Over the years, Mrs. Hendricks missed only two appointments, both because she could not find a sitter for Willy. But that did not matter. To fault this paragon of motherhood her truancy was unfathomable.

And so on that lovely spring morning three years ago, I was delighted to see her name on the list. As always, she arrived punctually.

I entered the room and turned to greet her -- and upon seeing her, was stunned. She was gazing forward, tears streaming down her cheeks. Her tortured face made me recoil.

"What happened?" I asked.

She responded with the plangent cry of a lamb being devoured. Her eyes protruded as if a ghost had appeared. Her lips quivered; her hands shook. Through sobs and snorts, she muttered a few broken words. Then, slowly, as her voice cleared, she began her lachrymose tale.

Willy had caught a cold. After a few days, he had started to feel better, but then developed a fever. Soon he was coughing and congested. The next morning, he was confused. The ambulance was called, but he fell asleep before it arrived and never awoke.

Her story complete, Mrs. Hendricks fell silent. Her head was bowed, her eyes were closed, her arms outstretched. She was the pieta incarnate. I gazed at her as I would gaze upon the Pyramids of Giza -- with awe befitting a work of ineffable grandeur. That she had been devoted to her son was unremarkable, but that she had subsumed every thought, word, and action for more that sixty years to the care of a disabled child, boy, and man — indeed, to her very soul — was breathtaking.

I tried to comfort her. I told her we would discuss her health another time, but I knew there would be no other time. She would never return.

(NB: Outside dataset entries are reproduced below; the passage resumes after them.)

Lemma output_keeps_current_file_witness :
  currentOutFile (second_roll append_line).2 = Some (out (second_roll append_line).1.2).
Proof.
  apply (output_keeps_current_file append_line (first_roll append_line).1.2 2 "again" noon_0304 no_caller
           (first_roll append_line).2 (second_roll append_line).1.1 (second_roll append_line).1.2 (second_roll append_line).2);
    by vm_compute.
Defined.

Lemma pathless_logger_only_writes_witness :
  exists b r w',
    format_line (New 0%nat "" Ltime) noon_0304
      (caller_info (New 0%nat "" Ltime) 2 no_caller).1
      (caller_info (New 0%nat "" Ltime) 2 no_caller).2 "hello" = Some b /\
    output append_line (New 0%nat "" Ltime) 2 "hello" noon_0304 no_caller one_stream =
      Some (r, set_buf (New 0%nat "" Ltime) b,
            {| os := w'; currentOutFile := currentOutFile one_stream |}) /\
    calls_since (os one_stream) w' = [CallWrite (out (New 0%nat "" Ltime)) b r] /\
    dir w' = dir (os one_stream) /\ files w' = files (os one_stream) /\
    (is_open (out (New 0%nat "" Ltime)) (os one_stream) = true ->
     r = None /\
     file_content_of (out (New 0%nat "" Ltime)) w'
       = (fun old => old ++ b) <$> file_content_of (out (New 0%nat "" Ltime)) (os one_stream)) /\
    (is_open (out (New 0%nat "" Ltime)) (os one_stream) = false ->
     r <> None /\ data w' = data (os one_stream)).
Proof.
  apply (pathless_logger_only_writes append_line (New 0%nat "" Ltime) 2 "hello" noon_0304
           no_caller one_stream).
  reflexivity.
Defined.

Lemma two_lines_below_threshold_witness :
  exists l1 st1 l2 st2,
    output append_line (made ara_logger) 2 "hello" noon_0304 no_caller ara_logger.2
      = Some (None, l1, st1) /\
    output append_line l1 2 "hello" noon_0304 no_caller st1 = Some (None, l2, st2) /\
    calls_since (os ara_logger.2) (os st2) =
      [CallWrite (out (made ara_logger)) hello_line None;
       CallWrite (out (made ara_logger)) hello_line None] /\
    file_content_of (out (made ara_logger)) (os st2) =
      (fun old => old ++ hello_line ++ hello_line)
        <$> file_content_of (out (made ara_logger)) (os ara_logger.2) /\
    size l2 = size (made ara_logger) + Z.of_nat (length hello_line)
              + Z.of_nat (length hello_line) /\
    out l2 = out (made ara_logger) /\
    currentOutFile st2 = currentOutFile ara_logger.2.
Proof.
  apply (two_lines_below_threshold append_line (made ara_logger) 2 "hello" noon_0304 no_caller
           2 "hello" noon_0304 no_caller ara_logger.2 hello_line hello_line);
    try (by vm_compute).
Defined.

Lemma failed_rotation_is_retried_witness :
  exists e l' st',
    output append_line (after_bytes MiB (made ara_logger)) 2 "hello" noon_0304 no_caller ara_logger.2
      = Some (Some e, l', st') /\
    data (os st') = data (os ara_logger.2) /\
    size l' = counted (set_buf (after_bytes MiB (made ara_logger)) hello_line).
Proof.
  destruct (failed_rotation_is_retried append_line (after_bytes MiB (made ara_logger)) 2 "hello"
              noon_0304 no_caller ara_logger.2 hello_line)
    as (e & l' & st' & Ho & Hd & _ & Hs & _); try (by vm_compute).
  by exists e, l', st'.
Defined.


Lemma output_keeps_configuration_witness :
  prefix (second_roll append_line).1.2 = prefix (first_roll append_line).1.2 /\
  flag (second_roll append_line).1.2 = flag (first_roll append_line).1.2 /\
  path (second_roll append_line).1.2 = path (first_roll append_line).1.2 /\
  maxsize (second_roll append_line).1.2 = maxsize (first_roll append_line).1.2 /\
  (0 <= size (first_roll append_line).1.2 < 2 ^ 64 -> 0 <= size (second_roll append_line).1.2 < 2 ^ 64).
Proof.
  apply (output_keeps_configuration append_line (first_roll append_line).1.2 2 "again" noon_0304 no_caller
           (first_roll append_line).2 (second_roll append_line).1.1 (second_roll append_line).1.2 (second_roll append_line).2).
  by vm_compute.
Defined.


Lemma rotation_moves_at_most_one_name_witness :
  exists ino,
    dir (os ara_logger.2) !! "ara.log"%string = Some ino /\
    dir (os (rollFile append_line
               (set_buf (after_bytes MiB (made ara_logger)) hello_line) noon_0304
               ara_logger.2).2)
      = <[rolled_name "ara.log" noon_0304 := ino]>
          (delete "ara.log"%string (dir (os ara_logger.2))) /\
    dir (os (rollFile append_line
               (set_buf (after_bytes MiB (made ara_logger)) hello_line) noon_0304
               ara_logger.2).2) !! "ara.log"%string = None.
Proof.
  destruct (rotation_moves_at_most_one_name append_line
              (set_buf (after_bytes MiB (made ara_logger)) hello_line) noon_0304 ara_logger.2)
    as (_ & _ & H & _).
  - by vm_compute.
  - destruct H as (ino & H1 & H2 & H3 & _); [by vm_compute |].
    exists ino. exact (conj H1 (conj H2 H3)).
Defined.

Three years passed without a word. Then one day, her nephew called to say she had died.

I forwent dinner that evening and went to my bedroom. There I listened to a recording of Beethoven's final sonata -- and journeyed into sublimity. As the piano evanesced, I was transported to the very altar of music.

Mrs. Hendricks's influence had been similarly transcendent. She had been my bard for seven years. My fascination with her, born of amusement, had evolved into a reflection on archetypal virtue. Indeed, to gaze at her divine countenance was to rise above her broken heart, bask in her goodness, and witness the face of Love itself.

*The patient's name was changed to maintain confidentiality.